The Angelo Lab is a young, interdisciplinary group focused on understanding how the immune system contributes to human disease. Our lab environment is extremely collaborative, and we have projects across a wide range of subject areas. Excellent communication skills, a strong sense of scientific curiosity, and the ability to independently pursue a research project are all highly regarded skills for potential applicants.
Projects in the lab range from heavily experimental to heavily computational. As such, we welcome inquiries from prospective candidates with a variety of backgrounds, including those with expertise in Immunology, Cancer Biology, Molecular and Cellular Biology, Computer Science, Statistics, Physics, Mechanical Engineering, Electrical Engineering, or Biomedical Engineering.

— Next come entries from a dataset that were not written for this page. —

(** The CAN identity every exchange of the Hitachi M32R CAN family needs. *)
Record SubaruHitachiM32rCanPlan :=
  { m32r_request_id : Z; m32r_response_id : Z; m32r_bitrate : Z; m32r_extended_id : bool }.
(** The fields of the plan types of the other single-window families: several
    types have the same fields. *)
Record CanPlan := { can_request_id : Z; can_response_id : Z; can_bitrate : Z; can_extended_id : bool }.
Record PaddedCanPlan := { pad_can : CanPlan; lead_pad_len : Z; tail_pad_len : Z }.
Record PagedCanPlan := { paged_can : CanPlan; page_size : Z; write_frame_size : Z }.
Record SubaruMitsuM32rKlinePlan := {
  mitsu_tester_id : Z; mitsu_target_id : Z; mitsu_initial_baud : Z; mitsu_flash_baud : Z; mitsu_chunk_size : Z;
  unread_prefix_fill : Z
}.
Inductive HitachiM32rKlineSessionMode : Set := kNormal | kRecovery.
#[global] Instance HitachiM32rKlineSessionMode_eq_dec : EqDecision HitachiM32rKlineSessionMode.
Proof. solve_decision. Defined.
Record SubaruHitachiM32rKlinePlan := {
  session_mode : HitachiM32rKlineSessionMode; kline_tester_id : Z; kline_target_id : Z; initial_baud : Z;
  write_baud : Z; read_baud : Z; kline_chunk_size : Z; read_address_bias : Z
}.
Record SubaruTcuHitachiM32rKlinePlan :=
  { tcu_tester_id : Z; tcu_target_id : Z; tcu_baud : Z; tcu_block_size : Z }.
(** The other families' plan types. *)
Inductive SubaruDensoSh7058CanSecurity : Set := kSecurityStock | kSecurityEcuTek | kSecurityRaceRom | kSecurityRaceRomAlt | kSecurityCobb.
#[global] Instance SubaruDensoSh7058CanSecurity_eq_dec : EqDecision SubaruDensoSh7058CanSecurity.
Proof. solve_decision. Defined.
Record SubaruDensoSh7058CanPlan := { sh7058_can : CanPlan; sh7058_security : SubaruDensoSh7058CanSecurity }.
Record SubaruDensoSh705xDensoCanPlan := {
  iso_request_id : Z; iso_response_id : Z; raw_transmit_id : Z; raw_receive_id : Z; densocan_bitrate : Z;
  iso_extended_id : bool; raw_extended_id : bool
}.
Record SubaruDensoSh7055_02Plan := { sh705502_tester_id : Z; sh705502_target_id : Z; read_ecu_id : bool }.
#[global] Instance SubaruDensoSh7055_02Plan_eq_dec : EqDecision SubaruDensoSh7055_02Plan.
Proof. solve_decision. Defined.
Inductive SubaruDensoSh705xKlineSeedKey : Set := kSeedKeyStock | kSeedKeyEcuTek.
#[global] Instance SubaruDensoSh705xKlineSeedKey_eq_dec : EqDecision SubaruDensoSh705xKlineSeedKey.
Proof. solve_decision. Defined.
Record SubaruDensoSh705xKlinePlan :=
  { sh705x_initial_baud : Z; sh705x_tester_id : Z; sh705x_target_id : Z; seed_key : SubaruDensoSh705xKlineSeedKey }.
#[global] Instance SubaruDensoSh705xKlinePlan_eq_dec : EqDecision SubaruDensoSh705xKlinePlan.
Proof. solve_decision. Defined.
Record SubaruDensoMc68hc16y5_02Plan :=
  { connect_baud : Z; kernel_baud : Z; encryption_xor : Z; kernel_magic : Z; bootloader_ok : list Z }.
#[global] Instance SubaruDensoMc68hc16y5_02Plan_eq_dec : EqDecision SubaruDensoMc68hc16y5_02Plan.
Proof. solve_decision. Defined.
Record MitsuColtM32rCanPlan := { colt_can : CanPlan; use_vendor_challenge : bool; colt_session_id : Z }.
Record SubaruHitachiSh7058KlinePlan :=
  { h7058_initial_baud : Z; h7058_tester_id : Z; h7058_target_id : Z; h7058_page_size : Z }.
#[global] Instance SubaruHitachiSh7058KlinePlan_eq_dec : EqDecision SubaruHitachiSh7058KlinePlan.
Proof. solve_decision. Defined.
Record SubaruHitachiSh7058CanPlan :=
  { h7058_bitrate : Z; h7058_request_id : Z; h7058_response_id : Z; h7058_extended_id : bool; h7058_frame_size : Z }.
#[global] Instance SubaruHitachiSh7058CanPlan_eq_dec : EqDecision SubaruHitachiSh7058CanPlan.
Proof. solve_decision. Defined.
Record SubaruUnisiaJecsPlan := { jecs_initial_baud : Z; jecs_even_parity : bool }.
(** [SubaruUnisiaJecsM32rKlinePlan] and the two boot-mode plans have the same fields. *)
Record JecsM32rSession := { session_initial_baud : Z; session_tester_id : Z; session_target_id : Z }.
#[global] Instance JecsM32rSession_eq_dec : EqDecision JecsM32rSession.
Proof. solve_decision. Defined.
Inductive DensoSecurityVariant : Set := kVariantStock | kVariantEcuTek | kVariantCobb | kVariantEcuTekRaceRom.
#[global] Instance DensoSecurityVariant_eq_dec : EqDecision DensoSecurityVariant.
Proof. solve_decision. Defined.
Inductive EepromReadMode : Set := kMode2 | kMode3 | kMode4.
#[global] Instance EepromReadMode_eq_dec : EqDecision EepromReadMode.
Proof. solve_decision. Defined.
Record DensoSh705xEepromKlinePlan := {
  ek_mode : EepromReadMode; ek_security : DensoSecurityVariant; ek_tester_id : Z; ek_target_id : Z; ek_initial_baud : Z;
  ek_kernel_baud : Z
}.
Record DensoSh705xEepromCanPlan := { ec_mode : EepromReadMode; ec_security : DensoSecurityVariant; ec_can : CanPlan }.
(** The type-erased value of a family plan. *)
Inductive plan_value :=
| M32rCanPlan (p : SubaruHitachiM32rCanPlan)
| SubaruTcuCvtHitachiM32rCanPlan (p : CanPlan)
| SubaruTcuCvtMitsuMh8111CanPlan (p : CanPlan)
| SubaruTcuCvtMitsuMh8104CanPlan (p : CanPlan)
| SubaruDenso1n83m_1_5mCanPlan (p : PaddedCanPlan)
| SubaruDenso1n83m_4mCanPlan (p : PaddedCanPlan)
| SubaruDensoSh72531CanPlan (p : PaddedCanPlan)
| SubaruDensoSh72543CanDieselPlan (p : PaddedCanPlan)
| SubaruHitachiSh72543rCanPlan (p : PagedCanPlan)
| SubaruTcuHitachiM32rCanPlan (p : PagedCanPlan)
| MitsuM32rKlinePlan (p : SubaruMitsuM32rKlinePlan)
| HitachiM32rKlinePlan (p : SubaruHitachiM32rKlinePlan)
| TcuHitachiM32rKlinePlan (p : SubaruTcuHitachiM32rKlinePlan)
| Sh7058CanPlan (p : SubaruDensoSh7058CanPlan)
| SubaruDensoSh7058CanDieselPlan (p : CanPlan)
| DensoCanPlan (p : SubaruDensoSh705xDensoCanPlan)
| SubaruTcuDensoSh705xCanPlan (p : CanPlan)
| Sh705502Plan (p : SubaruDensoSh7055_02Plan)
| Sh705xKlinePlan (p : SubaruDensoSh705xKlinePlan)
| Mc68Plan (p : SubaruDensoMc68hc16y5_02Plan)
| SubaruDensoMc68hc16y5_02BdmPlan (baud : Z)
| ColtPlan (p : MitsuColtM32rCanPlan)
| HitachiSh7058KlinePlan (p : SubaruHitachiSh7058KlinePlan)
| HitachiSh7058CanPlan (p : SubaruHitachiSh7058CanPlan)
| JecsPlan (p : SubaruUnisiaJecsPlan)
| SubaruUnisiaJecsM32rKlinePlan (p : JecsM32rSession)
| SubaruUnisiaJecsM32rBootModeKernelPlan (p : JecsM32rSession)
| SubaruUnisiaJecsM32rBootModeProgramPlan (p : JecsM32rSession)
| EepromKlinePlan (p : DensoSh705xEepromKlinePlan)
| EepromCanPlan (p : DensoSh705xEepromCanPlan).
(** [FamilyPlan]: the value with the facts its traits recorded. *)
Record FamilyPlan := {
  fp_value : option plan_value; fp_family : FlashFamily; fp_transport : TransportKind; RequiresKernel : bool
}.
Definition HasValue (p : FamilyPlan) : bool := match fp_value p with Some _ => true | None => false end.
Definition AsM32rCan (p : FamilyPlan) : option SubaruHitachiM32rCanPlan :=
  match fp_value p with Some (M32rCanPlan p) => Some p | _ => None end.
(** [FamilyTraits<SubaruHitachiM32rCanPlan>]. *)
Definition m32r_can_family_plan (p : SubaruHitachiM32rCanPlan) : FamilyPlan :=
  {| fp_value := Some (M32rCanPlan p); fp_family := kSubaruHitachiM32rCan; fp_transport := kCanIso15765;
     RequiresKernel := false |}.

We are currently recruiting for positions at multiple levels, including staff scientists, postdocs, graduate students, technicians, and motivated undergrads.
Open areas of investigation in the lab include the following:
-
Profiling clinical samples from patients with cancer, infectious disease, pregnancy complications, or auto-immune disease to understand how the immune system contributes to disease-specific pathology, to predict adverse clinical outcomes, and to identify novel biomarkers to guide therapeutic development
-
Developing novel computational tools, using traditional machine learning as well as deep learning (such as CNNs, GANs, RNNs), to identify unique cell subtypes and extract informative spatial information from our rich imaging datasets.
-
Integrating MIBI-TOF with targeted RNA-seq and ATAC-seq to link changes at the protein level with transcriptional and epigenetic changes, in order to further our understanding of disease biology.
-
Designing cutting edge mass-spectrometry instrumentation to increase the resolution, throughput, and sensitivity of the MIBI-TOF to enable whole-slide imaging, as well as expand quantification to oligonucleotides and haptens.